(** The evidence a decision under the compiled contract rests on. *)
Definition first_evidence : AuthorityInput :=
  {| Input_DecisionID := "decision"; Input_DecisionRevision := "1"; Input_Contract := first_contract;
     Input_Action := publish; Input_Capability := CapabilityAvailable;
     Input_ChangeProducer := MkProducer "agent" ProducerExecutionProvider;
     Input_EvidenceBundles := <["b1" := bundle_of "b1" "1" test_evidence]> ∅ |}.

Lemma Compile_acceptance_enforced_witness :
  ∃ q, first_contract.(Contract_Obligations) !! AcceptanceObligationID "it works" = Some q
  ∧ q.(Requirement_RequiredClaims) ≠ [].
Proof.
  assert (@Evaluate range_forward accept_all first_evidence = Ok (decide_example first_evidence)) as He
    by (apply ok_or_eq; vm_compute; reflexivity).
  destruct (@Compile_acceptance_enforced range_forward accept_all first_input first_contract first_evidence
    (decide_example first_evidence) "it works" first_ok eq_refl He) as (q & Hq & _ & Hne & _).
  - vm_compute. reflexivity.
  - constructor.
  - vm_compute. reflexivity.
  - exists q. split; [exact Hq|exact Hne].
Defined.

Lemma Compile_deterministic_witness :
  @Compile range_backward accept_all (example_compile (reverse example_facts) None) = Ok first_contract.
Proof.
  apply (Compile_deterministic range_forward range_backward accept_all first_input); [| |exact first_ok].
  - split; try reflexivity. simpl. by rewrite reverse_Permutation.
  - assert (∀ a, policy_action example_policy a → a ∈ [publish; deploy]) as Hin.
    { intros a (id & rule & Hl & Hc). unfold example_policy in Hl. simpl in Hl.
      apply lookup_insert_Some in Hl as [[_ <-]|[_ Hl]];
        [|apply lookup_insert_Some in Hl as [[_ <-]|[_ Hl]]; [|by rewrite lookup_empty in Hl]]; simpl in Hc.
      - destruct Hc as [Hc|[Hc|(cs & condition & Hc & <- & _)]]; [set_solver..|].
        apply list_elem_of_singleton in Hc as ->. constructor.
      - destruct Hc as [Hc|[Hc|(cs & condition & Hc & _)]]; by apply not_elem_of_nil in Hc. }
    intros a Ha%Hin. apply elem_of_cons in Ha as [->|Ha%list_elem_of_singleton]; [|subst a];
      vm_compute; reflexivity.
Defined.

(* ------------------------------------------------------------------ *)
(** * Diagnostics *)

(** A policy that permits two actions the previous contract did not. *)
Definition expanding_input : CompileInput :=
  {| Compile_ContractID := "contract"; Compile_ContractRevision := "2"; Compile_Objective := "change";
     Compile_AcceptanceIntent := [" "]; Compile_Subject := MkSubject "repo" "r1";
     Compile_Scope := MkContractScope StagePredicted ["src"] [];
     Compile_ProjectModel := MkProjectModel SchemaVersion "model" "1" (MkSubject "repo" "r1") None None None;
     Compile_Policy := MkPolicy SchemaVersion "policy" "1"
       (<["expand" := MkPolicyRule (when_fact "auth.boundary_modified" FactTrue)
            (MkPolicyEffect None None None None (Some [deploy; MkAction "deploy" "staging"]) None None None)]> ∅);
     Compile_Facts := [example_fact "auth.boundary_modified" FactTrue];
     Compile_PreviousContract := Some example_contract |}.

(** Only the success of a compilation is deterministic: which permission
    a refused expansion names depends on the map iteration order. *)
Theorem Compile_diagnostic_order_dependent :
  ∃ a b, a ≠ b
  ∧ @Compile range_forward accept_all expanding_input = Err (MkCompilationError (PermissionExpansion a))
  ∧ @Compile range_backward accept_all expanding_input = Err (MkCompilationError (PermissionExpansion b)).
Proof.
  eexists _, _. split; [|split; vm_compute; reflexivity]. vm_compute. discriminate.
Qed.
Definition impactDeviations (current candidate : EngineeringWorkContract) : list Deviation :=
  requirementDeviations "invariant" current.(Contract_Invariants) candidate.(Contract_Invariants)
  ++ requirementDeviations "obligation" current.(Contract_Obligations) candidate.(Contract_Obligations)
  ++ claimDeviations current.(Contract_RequiredClaims) candidate.(Contract_RequiredClaims)
  ++ actionDeviations "permission" current.(Contract_Permissions) candidate.(Contract_Permissions)
  ++ actionDeviations "prohibition" current.(Contract_Prohibitions) candidate.(Contract_Prohibitions)
  ++ conditionDeviations current.(Contract_AuthorityConditions) candidate.(Contract_AuthorityConditions).

(* ---------------------------------------------------------------- *)
(** ** Validation *)

Definition validateReassessInput (input : ReassessInput) : result ReassessError () :=
  let current := input.(Reassess_CurrentContract) in
  let compile := input.(Reassess_Compile) in
  wrap InvalidCurrentContract (Encode_EngineeringWorkContract current) ;?
  refuse_if (compile.(Compile_ContractID) ≠? current.(Contract_ID)) NextIDMismatch ;?
  refuse_if ((compile.(Compile_ContractRevision) ≟ "")
             || (compile.(Compile_ContractRevision) ≟ current.(Contract_Revision))) NextRevisionInvalid ;?
  refuse_if (compile.(Compile_Subject).(Subject_Repository) ≠? current.(Contract_Subject).(Subject_Repository))
    RepositoryDiffers ;?
  refuse_if (compile.(Compile_Objective) ≠? current.(Contract_Objective)) ObjectiveDiffers ;?
  refuse_if (sorted_unique compile.(Compile_AcceptanceIntent) ≠? sorted_unique current.(Contract_AcceptanceIntent))
    AcceptanceDiffers ;?
  refuse_if ((0 <? length compile.(Compile_Scope).(Scope_ProhibitedPaths))
             && (sorted_unique compile.(Compile_Scope).(Scope_ProhibitedPaths)
                 ≠? sorted_unique current.(Contract_Scope).(Scope_ProhibitedPaths))) ProhibitedDiffers ;?
  refuse_if (MkObjectRevision compile.(Compile_ProjectModel).(Model_ID) compile.(Compile_ProjectModel).(Model_Revision)
             ≠? current.(Contract_Provenance).(Provenance_ProjectModel)) ModelDiffers ;?
  refuse_if (MkObjectRevision compile.(Compile_Policy).(Policy_ID) compile.(Compile_Policy).(Policy_Revision)
             ≠? current.(Contract_Provenance).(Provenance_Policy)) PolicyDiffers ;?
  check_all (λ id, refuse_if (bool_decide (input.(Reassess_EvidenceBundles) !! id = None)) (UnknownEvidenceRevision id))
    (range_keys input.(Reassess_EvidenceRevisions)).

(* ---------------------------------------------------------------- *)
(** ** The recompilation *)

(** The loop that appends the observed paths that are not prohibited. *)
Definition observed_allowed (scope : ContractScope) (observed : ObservedChange) : list string :=
  sorted_unique (scope.(Scope_AllowedPaths)
    ++ filter (λ path, MatchesAny path scope.(Scope_ProhibitedPaths) = false) observed.(Change_Paths)).

Definition observed_compile (input : ReassessInput) (observed : ObservedChange) (facts : gmap string EngineeringFact)
  (previous : option EngineeringWorkContract) : CompileInput :=
  let current := input.(Reassess_CurrentContract) in
  let compile := input.(Reassess_Compile) in
  {| Compile_ContractID := compile.(Compile_ContractID);
     Compile_ContractRevision := compile.(Compile_ContractRevision);
     Compile_Objective := current.(Contract_Objective);
     Compile_AcceptanceIntent := current.(Contract_AcceptanceIntent);
     Compile_Subject := compile.(Compile_Subject);
     Compile_Scope := MkContractScope StageObserved (observed_allowed current.(Contract_Scope) observed)
                        current.(Contract_Scope).(Scope_ProhibitedPaths);
     Compile_ProjectModel := compile.(Compile_ProjectModel);
     Compile_Policy := compile.(Compile_Policy);
     Compile_Facts := Sorted_facts facts;
     Compile_PreviousContract := previous |}.

(** [candidate.Permissions = ...; candidate.Provenance... = ...]. *)
Definition cap_permissions (candidate current : EngineeringWorkContract) : EngineeringWorkContract :=
  {| Contract_SchemaVersion := candidate.(Contract_SchemaVersion);
     Contract_ID := candidate.(Contract_ID);
     Contract_Revision := candidate.(Contract_Revision);
     Contract_Objective := candidate.(Contract_Objective);
     Contract_AcceptanceIntent := candidate.(Contract_AcceptanceIntent);
     Contract_Subject := candidate.(Contract_Subject);
     Contract_Scope := candidate.(Contract_Scope);
     Contract_Facts := candidate.(Contract_Facts);
     Contract_Invariants := candidate.(Contract_Invariants);
     Contract_Obligations := candidate.(Contract_Obligations);
     Contract_RequiredClaims := candidate.(Contract_RequiredClaims);
     Contract_Permissions := actionIntersection candidate.(Contract_Permissions) current.(Contract_Permissions);
     Contract_Prohibitions := candidate.(Contract_Prohibitions);
     Contract_AuthorityConditions := candidate.(Contract_AuthorityConditions);
     Contract_PlanRequirements := candidate.(Contract_PlanRequirements);
     Contract_Provenance :=
       MkContractProvenance candidate.(Contract_Provenance).(Provenance_ProjectModel)
         candidate.(Contract_Provenance).(Provenance_Policy)
         candidate.(Contract_Provenance).(Provenance_CompilerVersion)
         (previousRevision (Some current)) |}.

(** The next contract and the privileges it was refused. *)
Definition recompile (input : ReassessInput) (observed : ObservedChange) (facts : gmap string EngineeringFact)
  : result ReassessError (EngineeringWorkContract * list Action) :=
  let current := input.(Reassess_CurrentContract) in
  let? candidate := wrap RecompileRefused (Compile (observed_compile input observed facts None)) in
  let requestedPrivileges := actionDifference candidate.(Contract_Permissions) current.(Contract_Permissions) in
  if length requestedPrivileges =? 0 then
    let? candidate := wrap RecompileRefused (Compile (observed_compile input observed facts (Some current))) in
    Ok (candidate, requestedPrivileges)
  else
    let candidate := cap_permissions candidate current in
    wrap CappedContractInvalid (Encode_EngineeringWorkContract candidate) ;?
    Ok (candidate, requestedPrivileges).

Definition deviations_of (input : ReassessInput) (observed : ObservedChange) (candidate : EngineeringWorkContract)
  (requestedPrivileges : list Action) : list Deviation :=
  let current := input.(Reassess_CurrentContract) in
  let revision := input.(Reassess_Compile).(Compile_Subject).(Subject_Revision) in
  sortedDeviations
    (scopeDeviations current.(Contract_Scope) observed
     ++ (if revision ≠? current.(Contract_Subject).(Subject_Revision)
         then [MkDeviation "subject_revision_changed" revision] else [])
     ++ impactDeviations current candidate
     ++ ((λ action, MkDeviation "requested_privilege_expansion" (actionKey action)) <$> requestedPrivileges)).

(* ---------------------------------------------------------------- *)
(** ** Evidence *)

Definition contract_binding (contract : EngineeringWorkContract) : Binding :=
  MkBinding contract.(Contract_Subject) (MkObjectRevision contract.(Contract_ID) contract.(Contract_Revision))
    contract.(Contract_Provenance).(Provenance_Policy).

Definition stale_bundle (input : ReassessInput) (candidate : EngineeringWorkContract)
  (staleEvidence : gmap string EvidenceBundle) (kv : string * EvidenceBundle)
  : result ReassessError (gmap string EvidenceBundle) :=
  let '(id, bundle) := kv in
  let? nextRevision := of_option (MissingNextRevision id) (input.(Reassess_EvidenceRevisions) !! id) in
  refuse_if (BindingOf bundle ≠? contract_binding input.(Reassess_CurrentContract)) (BundleNotBound id) ;?
  let? stale := wrap (StaleBundleRefused id)
    (MarkStaleForBindingChange bundle (contract_binding candidate) nextRevision) in
  Ok (<[id := stale]> staleEvidence).

Definition stale_evidence (input : ReassessInput) (candidate : EngineeringWorkContract)
  : result ReassessError (gmap string EvidenceBundle) :=
  for_each (stale_bundle input candidate) (range input.(Reassess_EvidenceBundles)) ∅.

Definition Reassess (input : ReassessInput) : result ReassessError ReassessResult :=
  validateReassessInput input ;?
  let current := input.(Reassess_CurrentContract) in
  let compile := input.(Reassess_Compile) in
  let? observed := wrap ObservedChangeRefused (NormalizeObservedChange input.(Reassess_ObservedChange)) in
  let analyzer := if IsZero input.(Reassess_Analyzer) then NewAnalyzer else input.(Reassess_Analyzer) in
  let? facts := wrap ObservedChangeRefused
    (Observe analyzer compile.(Compile_ProjectModel) compile.(Compile_Subject) observed) in
  let? (candidate, requestedPrivileges) := recompile input observed facts in
  let deviations := deviations_of input observed candidate requestedPrivileges in
  if negb (0 <? length deviations) then
    Ok (MkReassessResult facts false deviations requestedPrivileges None [] ∅)
  else
    let suspended := uniqueActions (sort_actions (suspendedActions current candidate ++ requestedPrivileges)) in
    let? staleEvidence := stale_evidence input candidate in
    Ok (MkReassessResult facts true deviations requestedPrivileges (Some candidate) suspended staleEvidence).
End Reassessment.

(* ------------------------------------------------------------------ *)
(** * Lists of actions and deviations *)

Lemma elem_of_sort_actions a l : a ∈ uniqueActions (sort_actions l) ↔ a ∈ l.
Proof. unfold uniqueActions, sort_actions. by rewrite elem_of_uniq, elem_of_sort_by. Qed.

Lemma elem_of_actionDifference a l r : a ∈ actionDifference l r ↔ a ∈ l ∧ a ∉ r.
Proof.
  unfold actionDifference. rewrite elem_of_sort_actions, list_elem_of_filter, elem_of_list_to_set. tauto.
Qed.

Lemma elem_of_actionIntersection a l r : a ∈ actionIntersection l r ↔ a ∈ l ∧ a ∈ r.
Proof.
  unfold actionIntersection. rewrite elem_of_sort_actions, list_elem_of_filter, elem_of_list_to_set. tauto.
Qed.

Lemma nil_iff {A} (l : list A) : l = [] ↔ ∀ x, x ∉ l.
Proof.
  split; [intros ->; apply not_elem_of_nil|]. destruct l as [|x l]; [done|].
  intros Hn. destruct (Hn x). constructor.
Qed.

Lemma actionDifference_nil l r : actionDifference l r = [] ↔ l ⊆ r.
Proof.
  rewrite nil_iff. setoid_rewrite elem_of_actionDifference. split.
  - intros Hn a Ha. destruct (decide (a ∈ r)); [done|]. destruct (Hn a). done.
  - intros Hs a [Ha Hna]. auto.
Qed.

Lemma sort_by_nil {A} (key : A → string) l : sort_by key l = [] ↔ l = [].
Proof. rewrite !nil_iff. by setoid_rewrite elem_of_sort_by. Qed.

Lemma app_nil_iff {A} (l1 l2 : list A) : l1 ++ l2 = [] ↔ l1 = [] ∧ l2 = [].
Proof. destruct l1; simpl; naive_solver. Qed.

• • • • • • •

### Goal of the exercise
Output exactly the span of lines beginning at the first line of the records and ending at the line that holds "Input_Action := publish;", inclusive, with no other text.

### Exercise response
(** The evidence a decision under the compiled contract rests on. *)
Definition first_evidence : AuthorityInput :=
  {| Input_DecisionID := "decision"; Input_DecisionRevision := "1"; Input_Contract := first_contract;
     Input_Action := publish; Input_Capability := CapabilityAvailable;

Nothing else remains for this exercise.